Georgian Language Hyphenation Library v2.2.6 - Preserves compound word hyphens
Project description
Georgian Hyphenation
Georgian Language Hyphenation Library - Fast, accurate syllabification for Georgian (ქართული) text with support for Python 3.7+.
Features
- ✅ Accurate Georgian syllabification based on phonetic rules
- ✅ Harmonic consonant clusters recognition (ბრ, გრ, კრ, etc.)
- ✅ Gemination handling (double consonant splitting)
- ✅ Exception dictionary for irregular words
- ✅ Preserves compound word hyphens (new in v2.2.5)
- ✅ Zero dependencies
- ✅ Lightweight and fast
- ✅ Type hints for better IDE support
Installation
pip install georgian-hyphenation
Quick Start
from georgian_hyphenation import GeorgianHyphenator
# Create hyphenator instance
hyphenator = GeorgianHyphenator()
# Hyphenate a word
result = hyphenator.hyphenate('საქართველო')
print(result) # საქართველო
# Get syllables as a list
syllables = hyphenator.get_syllables('თბილისი')

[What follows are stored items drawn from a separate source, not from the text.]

(* ===== verification/Capacity.v ===== *)
(** * The capacity tables

    [forge/api/internal/store/store_capacity.go], [store_reservations.go] and
    [store_instances.go]: what a node has, what runs on it, what is promised
    on it, and the SQL statements on these tables as functions.  The
    constraints of the schema are part of the statements: primary keys, foreign
    keys, the unique index and the status check of [instances], the enums of
    [placement_reservations], and the 4-byte integers of the columns and casts.

    A statement is a function of the database clock ([now()], the start of its
    transaction) and of the tables; one transaction whose statements all
    concern rows it locks is one function.  [CreatePlacementReservation] is
    not: between its two reads other sessions may commit, and this is its
    argument [between]. *)
From Stdlib Require Import ZArith Lia Floats.SpecFloat.
From stdpp Require Import base gmap strings list fin_maps.
From coqutil Require Import Datatypes.RecordSettersUsingExistingGetters.
From S2P Require Import Prelude GoStrings GoSort.
Import RecordSetNotations1.
#[local] Open Scope string_scope.
#[local] Open Scope list_scope.
#[local] Open Scope Z_scope.
#[local] Open Scope go_scope.

(** ** Errors

    Callers tell the reservation errors apart with [errors.Is]; the rest are
    texts. *)
(* go: store/store_reservations.go L17-29 *)
Inductive StoreError :=
| ErrReservationNodeNotFound
| ErrReservationServerBusy
| ErrReservationMigrationBusy
| ErrReservationCapacityExceeded (detail : string)
| ErrText (msg : string).

Definition store_error_text (e : StoreError) : string :=
  match e with
  | ErrReservationNodeNotFound => "node not found"
  | ErrReservationServerBusy => "server already has an active placement reservation"
  | ErrReservationMigrationBusy => "migration already has an active placement reservation"
  | ErrReservationCapacityExceeded detail =>
      cat ["reserved capacity exceeds available capacity"; detail]
  | ErrText msg => msg
  end.

Inductive answer (A : Type) : Type :=
| Got (a : A)
| Failed (e : StoreError).
Arguments Got {A} a.
Arguments Failed {A} e.

Definition abind {A B} (m : answer A) (k : A -> answer B) : answer B :=
  match m with Got a => k a | Failed e => Failed e end.

Notation "'let+' x := m 'in' k" := (abind m (fun x => k))
  (at level 200, x binder, m at level 200, k at level 200, only parsing) : go_scope.

Definition ErrNoRows : StoreError := ErrText "no rows in result set".
Definition ErrUnique : StoreError := ErrText "duplicate key value violates unique constraint".
Definition ErrForeignKey : StoreError := ErrText "insert or update violates foreign key constraint".
Definition ErrCheck : StoreError := ErrText "new row violates check constraint".
Definition ErrEnum : StoreError := ErrText "invalid input value for enum".
Definition ErrRange : StoreError := ErrText "integer out of range".

(** The 4-byte integers of the database. *)
Definition int4 (z : Z) : bool := (-2147483648 <=? z) && (z <=? 2147483647).
Definition cast_int4 (z : Z) : answer Z := if int4 z then Got z else Failed ErrRange.

(** ** Rows *)

(* go: store/store_instances.go type:ReplicaApplication *)
Record ReplicaApplication := mkReplicaApplication {
  ra_ID : string;
  ra_Name : string;
  ra_Replicas : Z;
  ra_CPU : Z;
  ra_MemoryMB : Z;
  ra_DiskMB : Z;
  ra_RuntimeProvider : string;
  ra_Image : string;
  ra_Status : string;
  ra_Generation : Z;
  ra_CreatedAt : Time;
  ra_UpdatedAt : Time
}.

(* go: store/store_instances.go type:CreateReplicaAppRequest *)
Record CreateReplicaAppRequest := mkCreateReplicaAppRequest {
  ca_Name : string;
  ca_Replicas : Z;
  ca_CPU : Z;
  ca_MemoryMB : Z;
  ca_DiskMB : Z;
  ca_RuntimeProvider : string;
  ca_Image : string
}.
(* ===== verification/Servers.v ===== *)
(** * Servers in the tables

    [forge/api/internal/store]: the statements that create and update a server
    ([store_servers.go]), remove it ([store_servers_lifecycle.go]), and record
    its states and its installation ([store_state.go],
    [store_servers_control.go]).

    Audit rows and state transitions are left out.  [startup] is the outcome of
    the statements on startup variables, whose rules are not modelled. *)
From Stdlib Require Import ZArith Lia Floats.SpecFloat.
From stdpp Require Import base gmap strings list fin_maps.
From coqutil Require Import Datatypes.RecordSettersUsingExistingGetters.
From S2P Require Import Prelude GoStrings GoSort Programs Capacity.
Import RecordSetNotations1.
#[local] Open Scope string_scope.
#[local] Open Scope list_scope.
#[local] Open Scope Z_scope.
#[local] Open Scope go_scope.

(** ** Creation *)

(* go: store/store.go type:CreateServerRequest *)
Record CreateServerRequest := mkCreateServerRequest {
  cs_Name : string;
  cs_NodeID : string;
  cs_OwnerID : string;
  cs_TemplateID : string;
  cs_AllocationID : string;
  cs_AdditionalAllocationIDs : list string;
  cs_MemoryMB : Z;
  cs_CPUShares : Z;
  cs_CPULimit : Z;
  cs_DiskMB : Z;
  cs_DatabaseLimit : Z;
  cs_BackupLimit : Z;
  cs_AllocationLimit : Z;
  cs_IOWeight : Z;
  cs_SwapMB : Z;
  cs_Threads : string;
  cs_OOMDisabled : bool;
  cs_DockerImage : string;
  cs_StartupCommand : string;
  cs_StartupVariables : gmap string string;
  cs_RuntimeProvider : string;
  cs_SkipScripts : bool;
  cs_DockerLabels : gmap string string
}.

print(syllables) # ['თბი', 'ლი', 'სი']
# Hyphenate entire text
text = 'საქართველო არის ძალიან ლამაზი ქვეყანა'
hyphenated = hyphenator.hyphenate_text(text)
print(hyphenated)
Usage
Basic Hyphenation
from georgian_hyphenation import GeorgianHyphenator
hyphenator = GeorgianHyphenator()
# Single word
print(hyphenator.hyphenate('კომპიუტერი'))
# Output: კომპიუტერი
# Multiple words
print(hyphenator.hyphenate_text('პროგრამირება არის შემოქმედება'))
# Output: პროგრამირება არის შემოქმედება
Custom Hyphen Character
# Use visible hyphen instead of soft hyphen
hyphenator = GeorgianHyphenator(hyphen_char='-')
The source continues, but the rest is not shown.